Its boughs are analogous to the higher Linnean rankings, i.e., the
domains, kingdoms, phyla, classes, etc. Smaller branches correspond
to middle rankings, i.e., the orders, families and genera. At the
end of the many branches are the twigs, the uncountable species,
some 99% of which are extinct. The great Tree of Life is real. It
is a phylogenetic tree representing the unique ancestral history
of each and every creature. Darwin believed that all creatures on
Earth might have originated from a single common ancestor so that
each species through geological history fit somewhere in an overarching
metaphorical tree:
"From
the first dawn of life, all organic beings are found to resemble
each other in descending degrees, so they can be classed in
groups under groups." |
So
too does modern biology believe all life began with a common ancestor.
Darwin
further believed that the classification of living creatures, extinct
and extant, should be based on phylogeny:
"I
believe that the arrangement of the groups within the class,
in due subordination and relation to the other groups, must
be strictly genealogical in order to be natural." |
Setting
aside the supernatural, so too does modern biology and zoology.
However,
the dream of placing all the boughs, branches and twigs in their
rightful place is a formidable task, and doing it accurately is
intractable. Even with the ability to fully sequence the genomes
of related creatures, accurately unfolding the lineage of related
creatures might only be done to a limited statistical certainty.
If we consider the beloved trilobite, extinct for hundreds of million
of years, where we will never have DNA, the uncertainties in classification
rise enormously. Despite rigorous if not painful descriptive protocols
used by invertebrate paleotologists for trilobites, the precepts
of decent with modification allow morphological change without evolution
and evolution without morphological change, such trilobite classification
will forever be highly confounded. Decent with modification also
allows multiple evolutionary paths to a common morphological end.

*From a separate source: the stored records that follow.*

(* ===== verification/Reputation.v ===== *)
(** Reputation of addresses: reputation.go, the DNS blacklists and the confirmed reverse
    names, over the addresses of Asn.v and the regular expressions of Banners.v. *)

From Stdlib Require Import ZArith List String Ascii Strings.Byte Lia Bool Permutation.
From stdpp Require Import base list strings gmap list_numbers.
From S2P Require Import Prelude Bytes GoStrings Text Sorting Result Float Json Report Diff Dns Dnssec Asn Banners.
Open Scope Z_scope.

(** ** The zones *)

Inductive zoneTier := tierComposite | tierSpamSrc | tierExploit | tierPolicy | tierProxy | tierMalware | tierBotnet | tierTor | tierDynamic
  | tierURI | tierAllowlist | tierRegional | tierBackscat.
Definition tierName (t : zoneTier) : string :=
  match t with
  | tierComposite => "composite" | tierSpamSrc => "spam" | tierExploit => "exploit" | tierPolicy => "policy" | tierProxy => "proxy"
  | tierMalware => "malware" | tierBotnet => "botnet" | tierTor => "tor" | tierDynamic => "dynamic" | tierURI => "uri"
  | tierAllowlist => "allowlist" | tierRegional => "regional" | tierBackscat => "backscatter"
  end%string.
Inductive confLevel := confProduction | confOperational | confHeuristic | confExperimental.
Definition confName (c : confLevel) : string :=
  match c with confProduction => "production" | confOperational => "operational" | confHeuristic => "heuristic" | confExperimental => "experimental" end%string.

Record dnsblZone := { zZone : string; zDescription : string; zTier : zoneTier; zConfidence : confLevel }.
Definition zone4 (z d : string) (t : zoneTier) (c : confLevel) : dnsblZone := {| zZone := z; zDescription := d; zTier := t; zConfidence := c |}.

Definition dnsblZones : list dnsblZone := [
  zone4 "zen.spamhaus.org" "Spamhaus ZEN (composite)" tierComposite confProduction;
  zone4 "bl.spamhaus.org" "Spamhaus combined" tierComposite confProduction;
  zone4 "sbl.spamhaus.org" "Spamhaus SBL" tierComposite confProduction;
  zone4 "xbl.spamhaus.org" "Spamhaus XBL (exploits)" tierExploit confProduction;
  zone4 "pbl.spamhaus.org" "Spamhaus PBL (policy)" tierPolicy confProduction;
  zone4 "dbl.spamhaus.org" "Spamhaus DBL (domains)" tierURI confProduction;
  zone4 "zrd.spamhaus.org" "Spamhaus ZRD (zero-rep domains)" tierURI confProduction;
  zone4 "b.barracudacentral.org" "Barracuda Reputation" tierComposite confProduction;
  zone4 "bl.spamcop.net" "SpamCop" tierSpamSrc confProduction;
  zone4 "cbl.abuseat.org" "CBL (Composite Blocking)" tierExploit confProduction;
  zone4 "psbl.surriel.com" "PSBL" tierSpamSrc confProduction;
  zone4 "bl.mailspike.net" "Mailspike BL" tierSpamSrc confProduction;
  zone4 "z.mailspike.net" "Mailspike Z-list" tierSpamSrc confProduction;
  zone4 "rep.mailspike.net" "Mailspike rep" tierComposite confProduction;
  zone4 "truncate.gbudb.net" "GBUdb truncate" tierSpamSrc confProduction;
  zone4 "ix.dnsbl.manitu.net" "NiX Spam (Heise)" tierSpamSrc confProduction;
  zone4 "swl.spamhaus.org" "Spamhaus SWL (whitelist)" tierAllowlist confProduction;
  zone4 "list.dnswl.org" "DNSWL allowlist" tierAllowlist confProduction;
  zone4 "wl.score.mailspike.net" "Mailspike whitelist" tierAllowlist confProduction;
  zone4 "nobl.junkemailfilter.com" "JunkEmail NoBL" tierAllowlist confProduction;
  zone4 "iadb.isipp.com" "ISIPP IADB allowlist" tierAllowlist confProduction;
  zone4 "iadb2.isipp.com" "ISIPP IADB-2 allowlist" tierAllowlist confOperational;
  zone4 "ips.backscatterer.org" "Backscatterer.org" tierBackscat confProduction;
  zone4 "backscatter.uceprotect.net" "UCEPROTECT backscatter" tierBackscat confOperational;
  zone4 "backscatter.spameatingmonkey.net" "SpamEatingMonkey backscatter" tierBackscat confOperational;
  zone4 "ubl.lashback.com" "Lashback UBL" tierSpamSrc confProduction;
  zone4 "ubl.unsubscore.com" "Lashback Unsubscore" tierSpamSrc confProduction;
  zone4 "dnsbl-1.uceprotect.net" "UCEPROTECT L1 (specific)" tierPolicy confOperational;
  zone4 "dnsbl-2.uceprotect.net" "UCEPROTECT L2 (allocation)" tierPolicy confHeuristic;
  zone4 "dnsbl-3.uceprotect.net" "UCEPROTECT L3 (ASN)" tierPolicy confHeuristic;
  zone4 "dnsbl.sorbs.net" "SORBS aggregate" tierComposite confOperational;
  zone4 "spam.dnsbl.sorbs.net" "SORBS spam" tierSpamSrc confOperational;
  zone4 "new.spam.dnsbl.sorbs.net" "SORBS new spam" tierSpamSrc confOperational;
  zone4 "recent.dnsbl.sorbs.net" "SORBS recent" tierSpamSrc confOperational;
  zone4 "old.dnsbl.sorbs.net" "SORBS old" tierSpamSrc confHeuristic;
  zone4 "escalations.dnsbl.sorbs.net" "SORBS escalations" tierSpamSrc confOperational;
  zone4 "socks.dnsbl.sorbs.net" "SORBS SOCKS" tierProxy confOperational;
  zone4 "misc.dnsbl.sorbs.net" "SORBS misc proxies" tierProxy confOperational;
  zone4 "smtp.dnsbl.sorbs.net" "SORBS open relays" tierProxy confOperational;
  zone4 "http.dnsbl.sorbs.net" "SORBS HTTP" tierProxy confOperational;
  zone4 "web.dnsbl.sorbs.net" "SORBS web" tierProxy confHeuristic;
  zone4 "zombie.dnsbl.sorbs.net" "SORBS zombie" tierBotnet confOperational;
  zone4 "block.dnsbl.sorbs.net" "SORBS block" tierPolicy confOperational;
  zone4 "virus.dnsbl.sorbs.net" "SORBS virus" tierMalware confOperational;
  zone4 "safe.dnsbl.sorbs.net" "SORBS safe" tierAllowlist confHeuristic;
  zone4 "problems.dnsbl.sorbs.net" "SORBS problems" tierSpamSrc confHeuristic;
  zone4 "proxies.dnsbl.sorbs.net" "SORBS proxies" tierProxy confOperational;
  zone4 "relays.dnsbl.sorbs.net" "SORBS relays" tierProxy confOperational;
  zone4 "spews.dnsbl.sorbs.net" "SORBS SPEWS" tierSpamSrc confHeuristic;
  zone4 "l1.bbfh.ext.sorbs.net" "SORBS BBFH L1" tierBotnet confHeuristic;
  zone4 "l3.bbfh.ext.sorbs.net" "SORBS BBFH L3" tierBotnet confExperimental;
  zone4 "phishing.rbl.msrbl.net" "MSRBL phishing" tierMalware confOperational;
  zone4 "virus.rbl.msrbl.net" "MSRBL virus" tierMalware confOperational;
  zone4 "combined.rbl.msrbl.net" "MSRBL combined" tierComposite confOperational;
  zone4 "images.rbl.msrbl.net" "MSRBL images" tierSpamSrc confHeuristic;
  zone4 "web.rbl.msrbl.net" "MSRBL web" tierSpamSrc confHeuristic;
  zone4 "spam.rbl.msrbl.net" "MSRBL spam" tierSpamSrc confOperational;
  zone4 "dyna.spamrats.com" "SpamRats dynamic" tierDynamic confOperational;
  zone4 "noptr.spamrats.com" "SpamRats NoPTR" tierPolicy confOperational;
  zone4 "spam.spamrats.com" "SpamRats spam" tierSpamSrc confOperational;
  zone4 "all.spamrats.com" "SpamRats aggregate" tierComposite confOperational;
  zone4 "bl.spameatingmonkey.net" "SpamEatingMonkey BL" tierSpamSrc confOperational;
  zone4 "badnets.spameatingmonkey.net" "SpamEatingMonkey BadNets" tierPolicy confOperational;
  zone4 "netbl.spameatingmonkey.net" "SpamEatingMonkey NetBL" tierSpamSrc confHeuristic;
  zone4 "urired.spameatingmonkey.net" "SpamEatingMonkey URI red" tierURI confOperational;
  zone4 "uribl.spameatingmonkey.net" "SpamEatingMonkey URIBL" tierURI confOperational;
  zone4 "multi.uribl.com" "URIBL multi" tierURI confProduction;
  zone4 "black.uribl.com" "URIBL black" tierURI confProduction;
  zone4 "grey.uribl.com" "URIBL grey" tierURI confOperational;
  zone4 "red.uribl.com" "URIBL red" tierURI confHeuristic;
  zone4 "multi.surbl.org" "SURBL multi" tierURI confProduction;
  zone4 "ph.surbl.org" "SURBL phishing" tierMalware confOperational;
  zone4 "mw.surbl.org" "SURBL malware" tierMalware confOperational;
  zone4 "dnsbl.dronebl.org" "DroneBL" tierBotnet confOperational;
  zone4 "rbl.efnetrbl.org" "EFnet RBL" tierBotnet confOperational;
  zone4 "all.s5h.net" "s5h.net all" tierComposite confOperational;
  zone4 "db.wpbl.info" "WPBL" tierSpamSrc confOperational;
  zone4 "bl.score.senderscore.com" "SenderScore" tierComposite confProduction;
  zone4 "bl.blocklist.de" "blocklist.de" tierSpamSrc confOperational;
  zone4 "bl.0spam.org" "0spam" tierSpamSrc confOperational;
  zone4 "rbl.interserver.net" "InterServer RBL" tierComposite confOperational;
  zone4 "hostkarma.junkemailfilter.com" "JunkEmail HostKarma" tierComposite confOperational;
  zone4 "orvedb.aupads.org" "ORVEDB AUPADS" tierSpamSrc confHeuristic;
  zone4 "rsbl.aupads.org" "RSBL AUPADS" tierSpamSrc confHeuristic;
  zone4 "all.bl.octopull.co.uk" "Octopull all" tierSpamSrc confExperimental;
  zone4 "opm.tornevall.org" "Tornevall OPM" tierProxy confOperational;
  zone4 "bl.deadbeef.com" "deadbeef BL" tierSpamSrc confExperimental;
  zone4 "feb.spamlab.com" "SpamLab feb" tierSpamSrc confHeuristic;
  zone4 "rbl.spamlab.com" "SpamLab RBL" tierSpamSrc confHeuristic;
  zone4 "dnsbl.justspam.org" "JustSpam" tierSpamSrc confOperational;
  zone4 "dnsbl.kempt.net" "kempt.net BL" tierSpamSrc confExperimental;
  zone4 "tor.dan.me.uk" "Tor exit (dan.me.uk)" tierTor confOperational;
  zone4 "tor.dnsbl.sectoor.de" "Sectoor Tor" tierTor confOperational;
  zone4 "exitnodes.tor.dnsbl.sectoor.de" "Sectoor Tor exit" tierTor confOperational;
  zone4 "cbl.anti-spam.org.cn" "ANT China CBL" tierSpamSrc confOperational;
  zone4 "cdl.anti-spam.org.cn" "ANT China CDL" tierComposite confOperational;
  zone4 "cblplus.anti-spam.org.cn" "ANT China CBL+" tierSpamSrc confOperational;
  zone4 "cblless.anti-spam.org.cn" "ANT China CBL-" tierSpamSrc confHeuristic;
  zone4 "all.rbl.jp" "RBL.JP all" tierComposite confOperational;
  zone4 "dyndns.rbl.jp" "RBL.JP dyndns" tierDynamic confOperational;
  zone4 "short.rbl.jp" "RBL.JP short" tierSpamSrc confOperational;
  zone4 "url.rbl.jp" "RBL.JP url" tierURI confOperational;
  zone4 "dnsrbl.swinog.ch" "Swinog Swiss BL" tierRegional confOperational;
  zone4 "uribl.swinog.ch" "Swinog URIBL" tierURI confOperational;
  zone4 "black.dnsbl.brukalai.lt" "Brukalai Lithuania BL" tierRegional confExperimental;
  zone4 "light.dnsbl.brukalai.lt" "Brukalai Lithuania light" tierRegional confExperimental;
  zone4 "forbidden.icm.edu.pl" "ICM Poland forbidden" tierRegional confExperimental;
  zone4 "singular.ttk.pte.hu" "TTK Hungary URI" tierURI confExperimental;
  zone4 "dnsbl.spam-rbl.fr" "Spam-RBL France" tierRegional confExperimental;
  zone4 "bl.suomispam.net" "Suomispam Finland" tierRegional confExperimental;
  zone4 "dnsbl.dnsbl.com.ar" "DNSBL Argentina" tierRegional confExperimental;
  zone4 "dnsbl.calivent.com.pe" "Calivent Peru" tierRegional confExperimental;
  zone4 "bl.scientificspam.net" "Scientific Spam" tierSpamSrc confExperimental;
  zone4 "dnsbl.zapbl.net" "ZapBL" tierSpamSrc confExperimental;
  zone4 "relays.nether.net" "Nether relays" tierProxy confExperimental;
  zone4 "unsure.nether.net" "Nether unsure" tierSpamSrc confExperimental]%string.

(** ** Answers *)

Definition sentinelPrefixes : list string := ["127.255.255."; "127.0.0.0"]%string.
Definition validAnswer (s : string) : bool := HasPrefix s "127." && negb (existsb (HasPrefix s) sentinelPrefixes).

(** [(?i)] is a match in the lower-cased text: the strings of a TXT record are ASCII, the
    others of its bytes being escaped by the package that parses it. *)
Definition dot (c : ascii) : bool := negb (code c =? 10).
Definition oneOf (cs : string) : re := ROpt (RCls (among cs)).
Definition refusalPatterns : list re :=
  [RLit "query refused"; RSeqs [RLit "rate"; oneOf " -"; RLit "limit"]; RSeqs [RLit "over"; oneOf " -"; RLit "quota"];
   RSeqs [RLit "blocked"; RMany dot; RAlts ["resolver"; "dns"]]; RSeqs [RLit "public"; RMany dot; RLit "resolver"];
   RSeqs [RLit "access"; RMany dot; RLit "denied"]; RSeqs [RLit "excessive"; RMany dot; RLit "queries"];
   RSeqs [RLit "too"; RMany dot; RLit "many"; RMany dot; RLit "queries"]; RSeqs [RLit "see"; RMany dot; RLit "refused"]]%string.
Definition refusalTXT (reason : string) : bool :=
  existsb (fun r => match search r (ToLower reason) with Some _ => true | None => false end) refusalPatterns.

With all confounders considered, the metaphorical tree for subphylum
trilobita will forever be shrouded with great mystery. Recently,
the concept of a single unifying, hierarchical tree has been challenged
by sequence studies that suggest lateral transfer of genes may
further confound lineage among species.
Fossil
Museum presents one structure for the Tree of Life, but since the
museum is devoted to collectable fossils, we will not venture far
down some boughs of the tree, will not venture at all down many
branches, and in the end, will not cover many twigs of life. The
data presented will concentrate on the areas where the fossil record
is most rich, where the collector can hope to obtain specimens,
and where we can provide photographs.
The
number of known living species on earth sets somewhere below 2,000,000.
A review of the literature shows that in the 1970's, estimates of
the actual number of extant species ranged from 10,000,000 to 100,000,000,
with 30,000,000 being a reasonable average. In this post-genomic
era, with bacterium included, and extrapolating back 3.5 billion
years knowing what we now know about the ratio of extinct to extant
species in some families, an astonishing 4 trillion species of life
can be conjectured to have existed over geologic time.